▶ **Directions**
The lines to copy are those in the listing below that contain the word "SFltb".

════════

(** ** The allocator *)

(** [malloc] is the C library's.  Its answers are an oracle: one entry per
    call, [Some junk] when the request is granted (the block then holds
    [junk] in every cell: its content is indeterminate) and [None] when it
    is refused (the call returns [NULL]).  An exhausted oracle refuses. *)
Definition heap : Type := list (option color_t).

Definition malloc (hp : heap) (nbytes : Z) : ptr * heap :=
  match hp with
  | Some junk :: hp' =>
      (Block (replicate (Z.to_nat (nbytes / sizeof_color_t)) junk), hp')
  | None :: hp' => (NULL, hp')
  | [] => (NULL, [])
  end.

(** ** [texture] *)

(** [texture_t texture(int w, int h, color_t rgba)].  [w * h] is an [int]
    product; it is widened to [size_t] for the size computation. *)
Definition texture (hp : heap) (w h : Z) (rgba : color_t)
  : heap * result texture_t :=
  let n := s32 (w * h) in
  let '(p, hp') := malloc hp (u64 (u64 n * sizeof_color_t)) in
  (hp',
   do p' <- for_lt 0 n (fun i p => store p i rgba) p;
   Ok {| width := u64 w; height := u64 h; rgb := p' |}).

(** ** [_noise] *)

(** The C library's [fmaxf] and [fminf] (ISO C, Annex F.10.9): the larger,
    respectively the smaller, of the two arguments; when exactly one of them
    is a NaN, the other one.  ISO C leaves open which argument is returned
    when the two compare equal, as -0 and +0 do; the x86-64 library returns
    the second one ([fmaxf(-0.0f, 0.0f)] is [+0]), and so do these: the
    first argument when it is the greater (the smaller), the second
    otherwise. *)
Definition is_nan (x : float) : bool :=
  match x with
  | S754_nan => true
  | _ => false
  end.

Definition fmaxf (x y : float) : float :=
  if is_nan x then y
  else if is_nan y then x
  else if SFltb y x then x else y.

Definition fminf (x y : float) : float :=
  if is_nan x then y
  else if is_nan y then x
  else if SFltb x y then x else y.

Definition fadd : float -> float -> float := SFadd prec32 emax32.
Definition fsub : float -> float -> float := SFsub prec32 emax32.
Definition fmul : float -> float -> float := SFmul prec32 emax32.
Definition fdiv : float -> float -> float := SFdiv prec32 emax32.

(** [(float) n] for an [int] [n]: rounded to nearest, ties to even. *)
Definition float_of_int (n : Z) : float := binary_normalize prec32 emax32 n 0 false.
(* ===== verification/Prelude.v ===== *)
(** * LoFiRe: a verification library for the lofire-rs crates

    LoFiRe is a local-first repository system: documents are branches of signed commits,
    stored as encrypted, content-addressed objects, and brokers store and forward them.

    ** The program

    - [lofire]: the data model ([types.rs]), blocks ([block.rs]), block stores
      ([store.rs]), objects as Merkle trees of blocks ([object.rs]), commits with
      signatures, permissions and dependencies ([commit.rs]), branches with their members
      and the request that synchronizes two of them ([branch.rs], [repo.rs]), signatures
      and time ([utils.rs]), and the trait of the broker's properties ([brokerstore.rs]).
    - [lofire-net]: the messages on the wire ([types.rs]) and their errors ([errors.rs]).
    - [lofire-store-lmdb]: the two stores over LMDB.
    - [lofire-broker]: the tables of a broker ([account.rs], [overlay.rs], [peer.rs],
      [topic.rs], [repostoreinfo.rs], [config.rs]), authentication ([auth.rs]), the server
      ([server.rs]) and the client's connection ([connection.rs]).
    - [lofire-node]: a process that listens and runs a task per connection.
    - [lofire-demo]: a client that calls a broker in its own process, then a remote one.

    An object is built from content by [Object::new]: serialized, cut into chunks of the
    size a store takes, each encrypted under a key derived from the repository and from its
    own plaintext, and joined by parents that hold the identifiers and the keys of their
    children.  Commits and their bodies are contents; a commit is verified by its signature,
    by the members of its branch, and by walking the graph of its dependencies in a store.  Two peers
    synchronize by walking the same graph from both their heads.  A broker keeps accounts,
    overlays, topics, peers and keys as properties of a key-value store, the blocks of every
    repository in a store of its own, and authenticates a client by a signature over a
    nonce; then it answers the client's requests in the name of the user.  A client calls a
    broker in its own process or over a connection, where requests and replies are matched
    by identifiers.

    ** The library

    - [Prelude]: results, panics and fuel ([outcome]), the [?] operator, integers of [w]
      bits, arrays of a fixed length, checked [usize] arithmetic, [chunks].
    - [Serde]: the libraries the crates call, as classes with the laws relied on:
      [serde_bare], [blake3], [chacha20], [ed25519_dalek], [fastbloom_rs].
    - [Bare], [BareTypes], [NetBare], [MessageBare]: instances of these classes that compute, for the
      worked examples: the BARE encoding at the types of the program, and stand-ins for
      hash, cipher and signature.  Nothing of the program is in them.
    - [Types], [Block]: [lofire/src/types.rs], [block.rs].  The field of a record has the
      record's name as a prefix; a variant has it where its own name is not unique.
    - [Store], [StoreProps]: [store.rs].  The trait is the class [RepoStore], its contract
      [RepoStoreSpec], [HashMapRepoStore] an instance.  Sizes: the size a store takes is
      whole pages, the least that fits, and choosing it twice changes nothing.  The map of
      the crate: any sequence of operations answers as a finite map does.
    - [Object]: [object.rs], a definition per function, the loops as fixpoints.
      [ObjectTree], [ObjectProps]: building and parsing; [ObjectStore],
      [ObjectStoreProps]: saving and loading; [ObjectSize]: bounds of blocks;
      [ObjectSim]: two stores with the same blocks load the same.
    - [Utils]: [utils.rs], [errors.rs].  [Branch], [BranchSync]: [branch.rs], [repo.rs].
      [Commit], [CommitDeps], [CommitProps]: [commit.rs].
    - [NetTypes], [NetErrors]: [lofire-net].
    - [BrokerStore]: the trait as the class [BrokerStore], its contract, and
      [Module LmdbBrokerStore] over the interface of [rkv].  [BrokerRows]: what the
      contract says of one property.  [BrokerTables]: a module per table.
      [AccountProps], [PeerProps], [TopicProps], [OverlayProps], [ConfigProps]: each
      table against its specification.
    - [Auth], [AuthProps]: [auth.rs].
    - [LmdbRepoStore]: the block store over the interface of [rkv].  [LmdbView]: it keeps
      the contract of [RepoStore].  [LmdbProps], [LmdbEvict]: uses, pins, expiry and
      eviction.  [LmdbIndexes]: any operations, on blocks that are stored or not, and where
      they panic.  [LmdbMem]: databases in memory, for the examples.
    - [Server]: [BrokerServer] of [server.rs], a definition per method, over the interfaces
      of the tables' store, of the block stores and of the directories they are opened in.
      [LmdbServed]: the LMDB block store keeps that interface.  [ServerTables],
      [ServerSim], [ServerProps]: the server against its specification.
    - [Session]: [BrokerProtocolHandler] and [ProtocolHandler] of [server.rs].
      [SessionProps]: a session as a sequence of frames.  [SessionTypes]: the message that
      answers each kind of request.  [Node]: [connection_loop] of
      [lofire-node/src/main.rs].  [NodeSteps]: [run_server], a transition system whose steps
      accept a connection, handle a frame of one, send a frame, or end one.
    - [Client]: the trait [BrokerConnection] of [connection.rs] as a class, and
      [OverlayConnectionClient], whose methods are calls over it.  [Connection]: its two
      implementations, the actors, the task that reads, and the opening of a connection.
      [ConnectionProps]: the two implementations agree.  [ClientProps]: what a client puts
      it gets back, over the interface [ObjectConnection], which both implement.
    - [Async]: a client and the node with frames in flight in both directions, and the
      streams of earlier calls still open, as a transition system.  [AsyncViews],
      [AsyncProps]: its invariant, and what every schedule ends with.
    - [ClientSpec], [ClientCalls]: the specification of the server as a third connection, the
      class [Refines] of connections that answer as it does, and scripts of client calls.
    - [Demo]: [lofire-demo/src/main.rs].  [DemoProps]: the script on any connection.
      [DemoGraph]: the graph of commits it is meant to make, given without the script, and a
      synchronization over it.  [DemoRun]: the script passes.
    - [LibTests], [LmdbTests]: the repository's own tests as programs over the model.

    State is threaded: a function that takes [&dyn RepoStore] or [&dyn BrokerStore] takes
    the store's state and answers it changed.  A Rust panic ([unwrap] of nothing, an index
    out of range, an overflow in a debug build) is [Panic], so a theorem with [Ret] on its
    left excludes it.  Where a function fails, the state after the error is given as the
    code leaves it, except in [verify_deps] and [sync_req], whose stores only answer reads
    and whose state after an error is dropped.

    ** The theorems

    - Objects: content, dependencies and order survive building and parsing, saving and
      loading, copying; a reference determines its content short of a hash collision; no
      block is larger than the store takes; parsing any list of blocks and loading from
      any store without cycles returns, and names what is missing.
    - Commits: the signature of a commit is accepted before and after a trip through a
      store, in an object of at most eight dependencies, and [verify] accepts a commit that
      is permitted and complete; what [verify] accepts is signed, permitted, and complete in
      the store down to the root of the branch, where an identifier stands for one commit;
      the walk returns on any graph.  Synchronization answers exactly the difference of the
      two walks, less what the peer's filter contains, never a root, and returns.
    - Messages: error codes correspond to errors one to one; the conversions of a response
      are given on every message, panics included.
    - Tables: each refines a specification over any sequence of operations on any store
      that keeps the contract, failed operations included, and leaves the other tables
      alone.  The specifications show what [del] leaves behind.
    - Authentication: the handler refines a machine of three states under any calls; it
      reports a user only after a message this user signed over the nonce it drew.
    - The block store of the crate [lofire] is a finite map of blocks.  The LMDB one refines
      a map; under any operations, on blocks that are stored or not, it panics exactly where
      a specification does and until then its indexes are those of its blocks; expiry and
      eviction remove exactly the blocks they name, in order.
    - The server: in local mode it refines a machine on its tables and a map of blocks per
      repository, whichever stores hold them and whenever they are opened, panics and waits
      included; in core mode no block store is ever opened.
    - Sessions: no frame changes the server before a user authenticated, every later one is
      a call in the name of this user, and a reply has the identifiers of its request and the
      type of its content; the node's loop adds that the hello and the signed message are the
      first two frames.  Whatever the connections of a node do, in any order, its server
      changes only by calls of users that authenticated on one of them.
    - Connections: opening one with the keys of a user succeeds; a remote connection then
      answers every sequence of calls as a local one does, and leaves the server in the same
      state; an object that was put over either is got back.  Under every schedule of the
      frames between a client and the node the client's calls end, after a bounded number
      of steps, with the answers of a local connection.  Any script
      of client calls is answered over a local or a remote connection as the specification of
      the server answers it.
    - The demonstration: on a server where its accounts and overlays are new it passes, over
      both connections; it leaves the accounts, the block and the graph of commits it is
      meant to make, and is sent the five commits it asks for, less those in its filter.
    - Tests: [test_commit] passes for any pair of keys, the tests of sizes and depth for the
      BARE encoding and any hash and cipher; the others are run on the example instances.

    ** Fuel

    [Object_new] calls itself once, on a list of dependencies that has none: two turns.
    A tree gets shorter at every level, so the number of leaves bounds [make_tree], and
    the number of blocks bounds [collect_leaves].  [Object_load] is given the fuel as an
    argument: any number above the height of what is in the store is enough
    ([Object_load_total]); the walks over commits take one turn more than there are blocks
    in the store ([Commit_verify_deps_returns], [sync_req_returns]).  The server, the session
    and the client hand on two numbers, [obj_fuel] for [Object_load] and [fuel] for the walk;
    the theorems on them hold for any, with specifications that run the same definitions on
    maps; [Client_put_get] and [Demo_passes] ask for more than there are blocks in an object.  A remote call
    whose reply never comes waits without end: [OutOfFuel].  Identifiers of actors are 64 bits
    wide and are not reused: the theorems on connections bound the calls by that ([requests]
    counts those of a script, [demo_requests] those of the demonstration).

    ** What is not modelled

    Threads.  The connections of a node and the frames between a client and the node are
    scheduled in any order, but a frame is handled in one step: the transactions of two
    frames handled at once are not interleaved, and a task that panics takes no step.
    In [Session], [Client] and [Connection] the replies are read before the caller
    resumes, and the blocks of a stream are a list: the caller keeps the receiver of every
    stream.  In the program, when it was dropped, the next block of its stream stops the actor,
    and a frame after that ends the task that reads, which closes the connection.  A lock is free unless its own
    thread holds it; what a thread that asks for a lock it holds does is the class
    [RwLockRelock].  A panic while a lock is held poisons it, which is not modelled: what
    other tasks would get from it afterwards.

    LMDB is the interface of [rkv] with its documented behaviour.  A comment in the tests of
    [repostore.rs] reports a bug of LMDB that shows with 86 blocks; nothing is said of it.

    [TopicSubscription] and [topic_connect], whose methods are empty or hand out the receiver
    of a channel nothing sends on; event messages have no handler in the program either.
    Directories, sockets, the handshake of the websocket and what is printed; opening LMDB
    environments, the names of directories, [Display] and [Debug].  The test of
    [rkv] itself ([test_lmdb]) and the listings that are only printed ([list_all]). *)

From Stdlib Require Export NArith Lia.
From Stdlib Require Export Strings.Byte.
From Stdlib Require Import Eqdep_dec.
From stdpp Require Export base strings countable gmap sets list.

════════

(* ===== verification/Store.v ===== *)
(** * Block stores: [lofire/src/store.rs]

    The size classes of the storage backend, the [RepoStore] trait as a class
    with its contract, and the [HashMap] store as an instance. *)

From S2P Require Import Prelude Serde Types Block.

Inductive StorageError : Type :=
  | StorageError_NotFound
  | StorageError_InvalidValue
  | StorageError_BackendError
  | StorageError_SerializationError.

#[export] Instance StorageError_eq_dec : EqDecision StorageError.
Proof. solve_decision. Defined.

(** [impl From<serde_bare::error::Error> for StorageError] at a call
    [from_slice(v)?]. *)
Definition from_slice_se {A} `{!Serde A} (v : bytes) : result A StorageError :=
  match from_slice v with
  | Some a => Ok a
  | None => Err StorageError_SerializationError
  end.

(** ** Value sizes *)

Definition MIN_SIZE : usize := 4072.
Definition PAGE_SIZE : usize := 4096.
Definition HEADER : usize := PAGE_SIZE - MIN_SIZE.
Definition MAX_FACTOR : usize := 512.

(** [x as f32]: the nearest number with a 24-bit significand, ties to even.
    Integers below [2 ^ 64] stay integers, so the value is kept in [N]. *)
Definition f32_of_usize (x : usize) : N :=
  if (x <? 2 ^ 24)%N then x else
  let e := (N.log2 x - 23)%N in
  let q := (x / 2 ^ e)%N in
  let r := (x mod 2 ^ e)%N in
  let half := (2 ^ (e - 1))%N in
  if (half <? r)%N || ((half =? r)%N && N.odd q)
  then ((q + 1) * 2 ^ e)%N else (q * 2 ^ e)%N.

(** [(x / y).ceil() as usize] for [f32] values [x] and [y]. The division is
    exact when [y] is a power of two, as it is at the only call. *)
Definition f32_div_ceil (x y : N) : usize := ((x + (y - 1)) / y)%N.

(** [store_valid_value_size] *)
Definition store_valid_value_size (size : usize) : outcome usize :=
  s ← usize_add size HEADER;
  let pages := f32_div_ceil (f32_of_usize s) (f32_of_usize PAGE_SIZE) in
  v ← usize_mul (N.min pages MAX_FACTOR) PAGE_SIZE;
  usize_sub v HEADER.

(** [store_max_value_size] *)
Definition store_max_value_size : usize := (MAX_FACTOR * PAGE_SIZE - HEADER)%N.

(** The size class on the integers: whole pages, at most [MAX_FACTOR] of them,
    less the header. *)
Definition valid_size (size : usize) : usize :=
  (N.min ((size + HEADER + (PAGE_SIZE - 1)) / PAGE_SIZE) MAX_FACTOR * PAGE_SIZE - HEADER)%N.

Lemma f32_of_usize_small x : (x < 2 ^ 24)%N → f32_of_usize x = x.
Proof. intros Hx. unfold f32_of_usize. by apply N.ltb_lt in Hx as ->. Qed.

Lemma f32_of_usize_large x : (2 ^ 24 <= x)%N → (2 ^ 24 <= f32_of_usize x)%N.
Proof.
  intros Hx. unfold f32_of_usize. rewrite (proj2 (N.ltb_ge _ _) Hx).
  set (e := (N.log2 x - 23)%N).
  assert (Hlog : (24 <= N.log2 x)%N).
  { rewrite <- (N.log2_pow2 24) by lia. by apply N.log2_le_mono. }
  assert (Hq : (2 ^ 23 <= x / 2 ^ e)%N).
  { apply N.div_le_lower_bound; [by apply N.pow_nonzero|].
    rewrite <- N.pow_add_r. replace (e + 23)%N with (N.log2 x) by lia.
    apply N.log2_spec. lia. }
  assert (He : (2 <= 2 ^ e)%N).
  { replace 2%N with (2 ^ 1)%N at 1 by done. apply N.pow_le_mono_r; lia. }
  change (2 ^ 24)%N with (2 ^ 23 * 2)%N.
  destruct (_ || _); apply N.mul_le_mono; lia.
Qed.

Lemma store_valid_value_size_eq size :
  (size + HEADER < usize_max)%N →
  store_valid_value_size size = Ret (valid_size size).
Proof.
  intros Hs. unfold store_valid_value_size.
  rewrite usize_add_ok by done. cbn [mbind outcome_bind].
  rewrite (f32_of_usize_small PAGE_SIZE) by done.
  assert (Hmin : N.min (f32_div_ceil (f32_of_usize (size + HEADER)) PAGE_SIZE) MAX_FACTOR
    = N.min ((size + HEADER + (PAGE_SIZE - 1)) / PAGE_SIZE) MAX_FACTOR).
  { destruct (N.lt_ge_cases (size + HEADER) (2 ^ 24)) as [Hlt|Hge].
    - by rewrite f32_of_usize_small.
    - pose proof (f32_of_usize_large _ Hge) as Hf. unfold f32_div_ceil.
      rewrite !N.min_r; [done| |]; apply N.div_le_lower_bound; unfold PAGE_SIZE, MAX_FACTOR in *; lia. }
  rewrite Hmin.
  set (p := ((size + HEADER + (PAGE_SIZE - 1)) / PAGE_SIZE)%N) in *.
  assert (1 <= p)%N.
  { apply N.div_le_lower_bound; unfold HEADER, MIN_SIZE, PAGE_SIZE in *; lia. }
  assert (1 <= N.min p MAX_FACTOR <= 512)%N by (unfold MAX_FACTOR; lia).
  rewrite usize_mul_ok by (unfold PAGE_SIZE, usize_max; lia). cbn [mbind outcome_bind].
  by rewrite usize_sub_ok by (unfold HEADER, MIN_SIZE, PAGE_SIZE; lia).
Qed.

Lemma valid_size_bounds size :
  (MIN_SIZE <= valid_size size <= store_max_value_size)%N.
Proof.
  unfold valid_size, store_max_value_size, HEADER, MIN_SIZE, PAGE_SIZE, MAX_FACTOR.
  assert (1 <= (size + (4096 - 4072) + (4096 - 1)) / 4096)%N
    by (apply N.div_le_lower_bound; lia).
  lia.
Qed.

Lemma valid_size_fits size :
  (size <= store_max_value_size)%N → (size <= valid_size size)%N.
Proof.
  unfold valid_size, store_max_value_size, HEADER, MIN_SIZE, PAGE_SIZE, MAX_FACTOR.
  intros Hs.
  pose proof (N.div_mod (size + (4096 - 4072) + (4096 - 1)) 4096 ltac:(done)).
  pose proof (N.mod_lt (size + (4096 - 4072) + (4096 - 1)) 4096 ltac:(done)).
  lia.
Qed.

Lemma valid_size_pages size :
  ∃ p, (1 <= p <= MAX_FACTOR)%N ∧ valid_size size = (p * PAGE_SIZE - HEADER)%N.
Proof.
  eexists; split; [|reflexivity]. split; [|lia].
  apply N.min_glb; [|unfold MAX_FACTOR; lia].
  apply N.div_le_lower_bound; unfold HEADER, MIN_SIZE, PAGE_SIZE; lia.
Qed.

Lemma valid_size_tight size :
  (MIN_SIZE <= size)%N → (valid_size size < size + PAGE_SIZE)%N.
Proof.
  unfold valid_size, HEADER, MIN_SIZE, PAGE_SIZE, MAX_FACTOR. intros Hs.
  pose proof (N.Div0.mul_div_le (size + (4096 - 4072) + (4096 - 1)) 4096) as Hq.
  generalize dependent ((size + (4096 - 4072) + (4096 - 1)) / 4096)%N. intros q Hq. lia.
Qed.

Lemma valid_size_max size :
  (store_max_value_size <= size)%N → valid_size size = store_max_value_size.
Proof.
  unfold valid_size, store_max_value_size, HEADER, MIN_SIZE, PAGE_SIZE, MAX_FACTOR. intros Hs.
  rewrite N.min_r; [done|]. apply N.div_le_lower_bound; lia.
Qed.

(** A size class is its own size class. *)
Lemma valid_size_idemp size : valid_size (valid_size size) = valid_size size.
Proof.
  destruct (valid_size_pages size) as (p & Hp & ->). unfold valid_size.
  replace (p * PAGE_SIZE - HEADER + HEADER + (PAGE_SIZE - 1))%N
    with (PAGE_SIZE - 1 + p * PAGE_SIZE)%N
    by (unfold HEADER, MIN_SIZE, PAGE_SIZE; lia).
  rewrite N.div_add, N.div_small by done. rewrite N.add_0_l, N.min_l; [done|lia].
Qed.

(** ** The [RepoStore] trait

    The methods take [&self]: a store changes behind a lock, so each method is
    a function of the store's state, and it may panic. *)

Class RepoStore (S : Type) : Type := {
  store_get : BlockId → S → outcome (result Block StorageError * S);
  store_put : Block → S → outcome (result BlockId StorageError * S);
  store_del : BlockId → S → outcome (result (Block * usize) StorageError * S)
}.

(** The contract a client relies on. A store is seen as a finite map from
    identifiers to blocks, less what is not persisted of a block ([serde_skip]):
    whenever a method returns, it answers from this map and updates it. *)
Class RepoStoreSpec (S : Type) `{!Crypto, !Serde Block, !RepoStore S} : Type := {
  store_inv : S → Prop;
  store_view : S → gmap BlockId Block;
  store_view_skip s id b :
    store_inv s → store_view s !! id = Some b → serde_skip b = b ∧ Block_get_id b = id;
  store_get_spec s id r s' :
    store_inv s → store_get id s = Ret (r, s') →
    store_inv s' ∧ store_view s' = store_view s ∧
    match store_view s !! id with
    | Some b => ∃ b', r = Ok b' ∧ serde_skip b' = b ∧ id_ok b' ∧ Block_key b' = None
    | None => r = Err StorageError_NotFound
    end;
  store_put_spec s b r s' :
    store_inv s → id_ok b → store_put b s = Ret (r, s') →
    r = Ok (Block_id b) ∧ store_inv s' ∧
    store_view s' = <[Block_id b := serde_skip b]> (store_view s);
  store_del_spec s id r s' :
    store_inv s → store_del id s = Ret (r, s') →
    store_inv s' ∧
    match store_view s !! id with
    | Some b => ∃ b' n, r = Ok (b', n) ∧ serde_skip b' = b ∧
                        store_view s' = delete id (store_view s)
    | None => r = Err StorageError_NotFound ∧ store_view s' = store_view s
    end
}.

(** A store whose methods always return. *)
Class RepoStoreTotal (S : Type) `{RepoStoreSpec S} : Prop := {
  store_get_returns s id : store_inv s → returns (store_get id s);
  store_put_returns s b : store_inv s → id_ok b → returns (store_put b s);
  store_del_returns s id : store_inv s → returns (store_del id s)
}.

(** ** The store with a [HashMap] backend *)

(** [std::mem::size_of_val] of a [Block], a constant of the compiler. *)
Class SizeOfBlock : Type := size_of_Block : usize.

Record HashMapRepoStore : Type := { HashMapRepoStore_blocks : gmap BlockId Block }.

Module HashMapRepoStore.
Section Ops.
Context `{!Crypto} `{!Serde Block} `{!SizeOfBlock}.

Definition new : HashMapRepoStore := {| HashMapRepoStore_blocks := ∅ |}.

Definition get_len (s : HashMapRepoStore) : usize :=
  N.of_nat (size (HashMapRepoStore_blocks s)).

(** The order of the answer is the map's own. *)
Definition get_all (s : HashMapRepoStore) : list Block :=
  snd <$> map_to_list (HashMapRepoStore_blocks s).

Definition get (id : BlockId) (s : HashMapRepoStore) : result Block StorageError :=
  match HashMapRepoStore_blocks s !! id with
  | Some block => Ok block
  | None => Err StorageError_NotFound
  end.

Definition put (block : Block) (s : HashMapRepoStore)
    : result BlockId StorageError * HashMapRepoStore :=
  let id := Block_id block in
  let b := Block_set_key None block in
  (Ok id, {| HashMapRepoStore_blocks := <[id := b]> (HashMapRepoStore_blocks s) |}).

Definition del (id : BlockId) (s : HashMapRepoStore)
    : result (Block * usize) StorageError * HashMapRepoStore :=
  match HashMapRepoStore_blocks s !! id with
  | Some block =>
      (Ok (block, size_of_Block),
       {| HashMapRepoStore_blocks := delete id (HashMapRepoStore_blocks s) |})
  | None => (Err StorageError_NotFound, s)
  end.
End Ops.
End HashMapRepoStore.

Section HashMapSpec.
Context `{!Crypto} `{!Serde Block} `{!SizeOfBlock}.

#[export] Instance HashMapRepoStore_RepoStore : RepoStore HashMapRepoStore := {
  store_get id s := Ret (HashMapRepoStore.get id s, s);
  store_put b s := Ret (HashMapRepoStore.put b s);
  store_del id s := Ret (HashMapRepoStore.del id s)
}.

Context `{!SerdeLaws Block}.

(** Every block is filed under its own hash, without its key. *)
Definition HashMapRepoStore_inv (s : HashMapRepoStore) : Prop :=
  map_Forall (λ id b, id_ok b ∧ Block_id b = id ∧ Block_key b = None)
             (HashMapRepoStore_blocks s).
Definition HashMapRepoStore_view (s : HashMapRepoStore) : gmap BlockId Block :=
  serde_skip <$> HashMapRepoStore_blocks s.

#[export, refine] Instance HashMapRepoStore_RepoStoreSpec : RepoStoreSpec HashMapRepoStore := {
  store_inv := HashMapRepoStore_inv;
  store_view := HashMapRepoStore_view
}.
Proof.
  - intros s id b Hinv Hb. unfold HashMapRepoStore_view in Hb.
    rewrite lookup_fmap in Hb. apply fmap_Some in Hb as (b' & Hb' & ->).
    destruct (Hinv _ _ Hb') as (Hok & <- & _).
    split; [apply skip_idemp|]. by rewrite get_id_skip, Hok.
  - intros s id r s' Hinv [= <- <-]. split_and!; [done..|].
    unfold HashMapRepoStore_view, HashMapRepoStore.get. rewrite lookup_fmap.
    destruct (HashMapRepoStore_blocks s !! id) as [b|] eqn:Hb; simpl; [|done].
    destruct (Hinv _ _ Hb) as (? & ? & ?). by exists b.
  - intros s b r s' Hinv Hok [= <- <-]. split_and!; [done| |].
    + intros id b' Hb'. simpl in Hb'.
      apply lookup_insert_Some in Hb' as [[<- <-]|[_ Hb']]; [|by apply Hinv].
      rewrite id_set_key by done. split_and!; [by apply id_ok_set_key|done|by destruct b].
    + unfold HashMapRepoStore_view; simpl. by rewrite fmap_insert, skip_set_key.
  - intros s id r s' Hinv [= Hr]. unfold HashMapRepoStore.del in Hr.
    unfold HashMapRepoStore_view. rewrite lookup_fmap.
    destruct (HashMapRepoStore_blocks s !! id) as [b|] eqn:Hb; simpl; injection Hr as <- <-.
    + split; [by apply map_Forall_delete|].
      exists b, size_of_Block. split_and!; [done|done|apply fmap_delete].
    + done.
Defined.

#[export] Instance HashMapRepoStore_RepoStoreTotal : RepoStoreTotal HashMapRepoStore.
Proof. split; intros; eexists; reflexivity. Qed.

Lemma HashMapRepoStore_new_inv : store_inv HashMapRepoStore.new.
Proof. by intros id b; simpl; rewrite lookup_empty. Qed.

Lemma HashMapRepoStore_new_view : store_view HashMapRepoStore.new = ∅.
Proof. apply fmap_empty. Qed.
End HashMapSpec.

════════

▶ **The answer**
  else if SFltb y x then x else y.
  else if SFltb x y then x else y.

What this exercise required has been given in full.